* Requirement
Write the data below out again, with each line matching the original.

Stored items
(* ===== verification/Smp2p.v ===== *)
(** * Shared memory point to point (drivers/soc/qcom/smp2p.c)

    Two processors exchange 32-bit values through two shared items: each side writes
    its own and reads the other's.  The driver exposes the bits of the values it reads
    as interrupts. *)
From S2P Require Import Prelude.
Open Scope c_scope.

Definition SMP2P_MAX_ENTRY : Z := 16.
Definition SMP2P_MAX_ENTRY_NAME : nat := 16.
Definition SMP2P_FEATURE_SSR_ACK : Z := 0x1.
Definition SMP2P_FLAGS_RESTART_DONE_BIT : Z := 0.
Definition SMP2P_FLAGS_RESTART_ACK_BIT : Z := 1.
Definition SMP2P_MAGIC : Z := 0x504d5324.
Definition SMP2P_VERSION : Z := 1.
Definition SMP2P_FEATURES : Z := SMP2P_FEATURE_SSR_ACK.

(** struct smp2p_smem_item: an entry is its name, sixteen bytes, and its value. *)
Record smp2p_smem_item := Item {
  magic : Z;
  version : Z;
  features : Z;
  local_pid : Z;
  remote_pid : Z;
  total_entries : Z;
  valid_entries : Z;
  flags : Z;
  entries : list (list Z * Z);
}.

Definition with_flags (i : smp2p_smem_item) (f : Z) : smp2p_smem_item :=
  Item (magic i) (version i) (features i) (local_pid i) (remote_pid i) (total_entries i)
    (valid_entries i) f (entries i).
Definition with_features (i : smp2p_smem_item) (f : Z) : smp2p_smem_item :=
  Item (magic i) (version i) f (local_pid i) (remote_pid i) (total_entries i)
    (valid_entries i) (flags i) (entries i).
Definition with_entries (i : smp2p_smem_item) (n : Z) (l : list (list Z * Z)) : smp2p_smem_item :=
  Item (magic i) (version i) (features i) (local_pid i) (remote_pid i) (total_entries i)
    n (flags i) l.

(** struct smp2p_entry: the name without its terminator, the index of the entry of the
    item the value points to, and the bitmaps as words. *)
Record smp2p_entry := Entry {
  e_name : list Z;
  e_value : option nat;
  e_last_value : Z;
  irq_enabled : Z;
  irq_pending : Z;
  irq_rising : Z;
  irq_falling : Z;
}.

Definition new_entry (name : list Z) : smp2p_entry := Entry name None 0 0 0 0 0.

Definition point_to (e : smp2p_entry) (i : nat) : smp2p_entry :=
  Entry (e_name e) (Some i) (e_last_value e) (irq_enabled e) (irq_pending e) (irq_rising e) (irq_falling e).
Definition with_seen (e : smp2p_entry) (v pending : Z) : smp2p_entry :=
  Entry (e_name e) (e_value e) v (irq_enabled e) pending (irq_rising e) (irq_falling e).
Definition with_masks (e : smp2p_entry) (enabled pending rising falling : Z) : smp2p_entry :=
  Entry (e_name e) (e_value e) (e_last_value e) enabled pending rising falling.

(** struct qcom_smp2p.  [m_in] and [m_out] are the two items in shared memory, [in_found]
    whether the driver holds the inbound one; [kicks] counts the signals sent to the
    remote side, [fired] is every nested interrupt raised so far: the entry and the bit. *)
Record qcom_smp2p := Smp2p {
  in_found : bool;
  m_in : smp2p_smem_item;
  m_out : smp2p_smem_item;
  sp_valid_entries : Z;
  ssr_ack_enabled : bool;
  ssr_ack : bool;
  open : bool;
  sp_local_pid : Z;
  sp_remote_pid : Z;
  inbound : list smp2p_entry;
  outbound : list smp2p_entry;
  kicks : nat;
  fired : list (list Z * Z);
}.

* Answer for this exercise
(* ===== verification/Smp2p.v ===== *)
(** * Shared memory point to point (drivers/soc/qcom/smp2p.c)

    Two processors exchange 32-bit values through two shared items: each side writes
    its own and reads the other's.  The driver exposes the bits of the values it reads
    as interrupts. *)
From S2P Require Import Prelude.
Open Scope c_scope.

Definition SMP2P_MAX_ENTRY : Z := 16.
Definition SMP2P_MAX_ENTRY_NAME : nat := 16.
Definition SMP2P_FEATURE_SSR_ACK : Z := 0x1.
Definition SMP2P_FLAGS_RESTART_DONE_BIT : Z := 0.
Definition SMP2P_FLAGS_RESTART_ACK_BIT : Z := 1.
Definition SMP2P_MAGIC : Z := 0x504d5324.
Definition SMP2P_VERSION : Z := 1.
Definition SMP2P_FEATURES : Z := SMP2P_FEATURE_SSR_ACK.

(** struct smp2p_smem_item: an entry is its name, sixteen bytes, and its value. *)
Record smp2p_smem_item := Item {
  magic : Z;
  version : Z;
  features : Z;
  local_pid : Z;
  remote_pid : Z;
  total_entries : Z;
  valid_entries : Z;
  flags : Z;
  entries : list (list Z * Z);
}.

Definition with_flags (i : smp2p_smem_item) (f : Z) : smp2p_smem_item :=
  Item (magic i) (version i) (features i) (local_pid i) (remote_pid i) (total_entries i)
    (valid_entries i) f (entries i).
Definition with_features (i : smp2p_smem_item) (f : Z) : smp2p_smem_item :=
  Item (magic i) (version i) f (local_pid i) (remote_pid i) (total_entries i)
    (valid_entries i) (flags i) (entries i).
Definition with_entries (i : smp2p_smem_item) (n : Z) (l : list (list Z * Z)) : smp2p_smem_item :=
  Item (magic i) (version i) (features i) (local_pid i) (remote_pid i) (total_entries i)
    n (flags i) l.

(** struct smp2p_entry: the name without its terminator, the index of the entry of the
    item the value points to, and the bitmaps as words. *)
Record smp2p_entry := Entry {
  e_name : list Z;
  e_value : option nat;
  e_last_value : Z;
  irq_enabled : Z;
  irq_pending : Z;
  irq_rising : Z;
  irq_falling : Z;
}.

Definition new_entry (name : list Z) : smp2p_entry := Entry name None 0 0 0 0 0.

Definition point_to (e : smp2p_entry) (i : nat) : smp2p_entry :=
  Entry (e_name e) (Some i) (e_last_value e) (irq_enabled e) (irq_pending e) (irq_rising e) (irq_falling e).
Definition with_seen (e : smp2p_entry) (v pending : Z) : smp2p_entry :=
  Entry (e_name e) (e_value e) v (irq_enabled e) pending (irq_rising e) (irq_falling e).
Definition with_masks (e : smp2p_entry) (enabled pending rising falling : Z) : smp2p_entry :=
  Entry (e_name e) (e_value e) (e_last_value e) enabled pending rising falling.

(** struct qcom_smp2p.  [m_in] and [m_out] are the two items in shared memory, [in_found]
    whether the driver holds the inbound one; [kicks] counts the signals sent to the
    remote side, [fired] is every nested interrupt raised so far: the entry and the bit. *)
Record qcom_smp2p := Smp2p {
  in_found : bool;
  m_in : smp2p_smem_item;
  m_out : smp2p_smem_item;
  sp_valid_entries : Z;
  ssr_ack_enabled : bool;
  ssr_ack : bool;
  open : bool;
  sp_local_pid : Z;
  sp_remote_pid : Z;
  inbound : list smp2p_entry;
  outbound : list smp2p_entry;
  kicks : nat;
  fired : list (list Z * Z);
}.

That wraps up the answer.